Government leaves customers out in the cold

So the government acted slowly and the treasury foolishly with its bungled nationalisation of Northern Wreck. You’ll forgive me if I refrain from gasping and holding my cheeks in disbelief.
It has been always painfully obvious that this is the case – and it is becoming more painful with every passing day, particularly for those poor mortgage holders who were enticed by the supposed competitiveness and security of a state run institution.
That a government run bank was still offering 125 per cent mortgages as recently as last Spring is awful, but hardly surprising. We know that at the time Brown was imploring banks to “return to 2007 levels of lending”. Chief exec Gordon clearly still believes that in order for people to keep afloat, they need to be in debt.
Even as the housing bubble was popping, the government instantly – and knowingly - put thousands of households in negative equity.

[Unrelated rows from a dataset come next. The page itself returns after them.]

Lemma counter_ok :
  subscriber_ok counter InstanceKind base sane_event announces plain_mesh population application shows_count.
Proof.
  split.
  - intros e x (r & Hr & Hk & _). unfold is_about. by rewrite Hr, bool_decide_eq_true_2.
  - apply announces_decide.
  - apply base_seen.
  - intros w o x. unfold population, instances_of. by rewrite seen_items.
  - intros w s x. unfold application. by rewrite seen_other.
  - intros w e [Hx Hs Ha] He Hk. unfold is_about in Hk.
    destruct (event_object e) as [r|] eqn:Hr; [|done]. apply bool_decide_eq_true in Hk.
    rewrite (event_kinds e r He Hr Hk). destruct (He r Hr Hk) as [Hsane _].
    pose proof Hsane as (Hsep & i & Hi & _). assert (Hsp : instance_spec r = Some i) by (unfold instance_spec; by rewrite Hi).
    destruct (instance_changed_ok w r i Hx Hs Ha Hsane Hsp) as (w' & app & new & -> & Hch & Hcnt & Hnew & Happ).
    pose proof (ch_items _ _ _ _ _ Hch) as Hia. cbn [fst].
    assert (Hii : items w' InstanceKind = items w InstanceKind) by (by apply (ch_others _ _ _ _ _ Hch)).
    split_and!.
    + split; [by eapply indexed_changed|by rewrite Hii|]. rewrite Hia. apply map_Forall_insert_2; [by eexists|done].
    + exists new. split; [apply (ch_sent _ _ _ _ _ Hch)|].
      destruct Hnew as [-> | ->]; [by constructor|]. apply Forall_singleton. unfold is_about. simpl. by rewrite Happ.
    + intros x. unfold population, instances_of. by rewrite Hii.
    + intros [mesh a] _ (x & Hx' & _ & Hb). rewrite Hr in Hx'. injection Hx' as <-. simpl in *.
      unfold belongs in Hb. rewrite Hsp in Hb.
      apply andb_true_iff in Hb as [<-%bool_decide_eq_true <-%bool_decide_eq_true].
      unfold up_to_date, application, population, instances_of. rewrite Hia, Hii. simpl. fold (app_key r i).
      by rewrite lookup_insert_eq.
    + intros [mesh a] Hsep' Hn. unfold application. rewrite Hia. simpl. apply lookup_insert_ne.
      unfold app_key. intros [? ?]%BuildResourceKey_inj; [|done|done]. apply Hn. exists r. split_and!; [done..|].
      unfold belongs. simpl. rewrite Hsp. apply andb_true_iff. split; by apply bool_decide_eq_true.
Qed.

Abbreviation consistent :=
  (consistent InstanceKind base sane_event announces plain_mesh population application shows_count).

Lemma step_consistent q q' : step q q' → consistent q → consistent q'.
Proof.
  intros Hstep Hcons. pose proof (cn_base _ _ _ _ _ _ _ _ _ Hcons) as Hb. pose proof Hb as [Hx Hs _].
  destruct Hstep as [q engineType now e He|q e He|q q' Hd].
  - destruct (announced_reported (qu_world q) (rpc_ProcessEvent IsBlank res_String engineType now e (qu_world q)).1 Hb)
      as [es Hr]; [|by eapply consistent_act; [apply counter_ok|done|exact Hr]].
    unfold rpc_ProcessEvent.
    apply (expected_announced (qu_world q) _ _ _ e (λ n o, process_change "rpc instance" (biz_new EventError) e n o
      (rpc_processUpsert IsBlank engineType) (rpc_processDelete now))); [done|done|].
    apply report_announced; [done|done| |].
    + intros r Hr. apply rpc_upsert_announced; [done|done|]. by eapply well_named_objects; [|left].
    + intros r Hr. by apply rpc_delete_announced.
  - destruct (announced_reported (qu_world q) (rt_ProcessEvent IsBlank e (qu_world q)).1 Hb)
      as [es Hr]; [|by eapply consistent_act; [apply counter_ok|done|exact Hr]].
    unfold rt_ProcessEvent.
    apply (expected_announced (qu_world q) _ _ _ e (λ n o, process_change "runtime instance" ErrorText e n o
      (rt_processUpsert IsBlank) (rt_processDelete IsBlank))); [done|done|].
    apply report_announced; [done|done| |].
    + intros r Hr. apply rt_upsert_announced; [done|done|]. apply (well_named_objects e r He). by left.
    + intros r Hr. apply rt_delete_announced; [done|done|]. apply (well_named_objects e r He). by right.
  - by eapply drains_consistent; [apply counter_ok|done|].
Qed.

End counts.

(** ** Two registrations of one application *)
Module CountsExample.
#[local] Existing Instance RefStore.ops.
#[local] Existing Instance RefStore.laws.
#[local] Existing Instance RefStore_queries.

Definition is_blank (s : string) : bool := bool_decide (s = "").

Definition empty_store (k : ResourceKind) (idx : Indexers) : RefStore.store :=
  {| RefStore.kind := k; RefStore.indexers := idx; RefStore.items := ∅ |}.

Definition start : world RefStore.store :=
  {| w_stores := {[
       InstanceKind := empty_store InstanceKind {[
         ByMeshIndex := ByMesh; ByInstanceAppNameIndex := byInstanceAppName is_blank;
         ByInstanceIpIndex := byInstanceIp is_blank; ByInstanceNameIndex := byInstanceName is_blank ]};
       ApplicationKind := empty_store ApplicationKind ∅ ]};
     w_sent := [] |}.

Definition registration (app ip : string) : Resource :=
  {| res_meta := {| meta_Name := BuildInstanceResName app ip 20880; meta_Labels := None; meta_Annotations := None |};
     res_Mesh := "nacos";
     res_spec := RPCInstanceSpec (Some
       {| rpc_Name := BuildInstanceResName app ip 20880; rpc_Ip := ip; rpc_Port := 20880; rpc_AppName := app;
          rpc_RegisterTime := "t"; rpc_UnregisterTime := ""; rpc_Revision := "";
          rpc_MetadataStorageType := ""; rpc_ReleaseVersion := ""; rpc_Protocol := "tri";
          rpc_Serialization := ""; rpc_PreferSerialization := ""; rpc_Tags := ∅; rpc_Endpoints := [];
          rpc_Metadata := ∅ |}) |}.

Definition registers (app ip : string) : M RefStore.store unit :=
  rpc_ProcessEvent is_blank res_Name "mock" "now" (NewResourceChangedEvent Added None (Some (registration app ip))).

Abbreviation system := (queued RefStore.store).
Abbreviation counter := (inst_ProcessEvent res_Name).

(** The counting goroutine has listed one instance when the other is handled. *)
Definition q1 : system := read_source InstanceKind (take_event (act InstanceKind 4 (registers "shop" "10.0.0.1") (opened start))).
Definition q2 : system := act InstanceKind 4 (registers "shop" "10.0.0.2") q1.

Lemma start_indexed : indexed is_blank start.
Proof.
  split; [|unfold start; cbn [w_stores]; set_solver|reflexivity..].
  intros k s Hs. unfold start in Hs. cbn [w_stores] in Hs.
  apply lookup_insert_Some in Hs as [[<- <-]|[_ Hs]]; [split; [by apply map_Forall_empty|done]|].
  apply lookup_singleton_Some in Hs as [<- <-]. split; [by apply map_Forall_empty|done].
Qed.

Lemma registration_named app ip : well_named_event (NewResourceChangedEvent Added None (Some (registration app ip))).
Proof. apply Forall_singleton. split; [done|]. by intros s [= <-]. Qed.

Lemma is_blank_app a b : is_blank (a +:+ b) = is_blank a && is_blank b.
Proof. unfold is_blank. by destruct a. Qed.

Lemma reports q cap app ip : step is_blank res_Name cap q (act InstanceKind cap (registers app ip) q).
Proof. apply (step_rpc _ _ _ q "mock" "now"), registration_named. Qed.

Lemma q2_reachable : rtc (step is_blank res_Name 4) (opened start) q2.
Proof.
  eapply rtc_l; [apply (reports _ _ "shop" "10.0.0.1")|].
  eapply rtc_l; [apply step_drains, drains_take|]. eapply rtc_l; [apply step_drains, drains_read|].
  apply rtc_once, (reports _ _ "shop" "10.0.0.2").
Qed.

Why? Conservative MP Edward Leigh yesterday asked a similar question:
Why didn’t the Treasury demand an immediate stop to the reckless lending that got the bank into trouble in the first place?
Gordon Brown and his treasury cronies might be accurate when they bang on about savers not losing a penny of the money in their accounts, as they successfully averted a full-scale banking collapse.
But what of those people who have lost their homes, on the government’s watch? What of pension losers? (There are many.)
The government has essentially lent to families before turfing them out of their home. All we can do in response is to turf Gordon Brown out of his.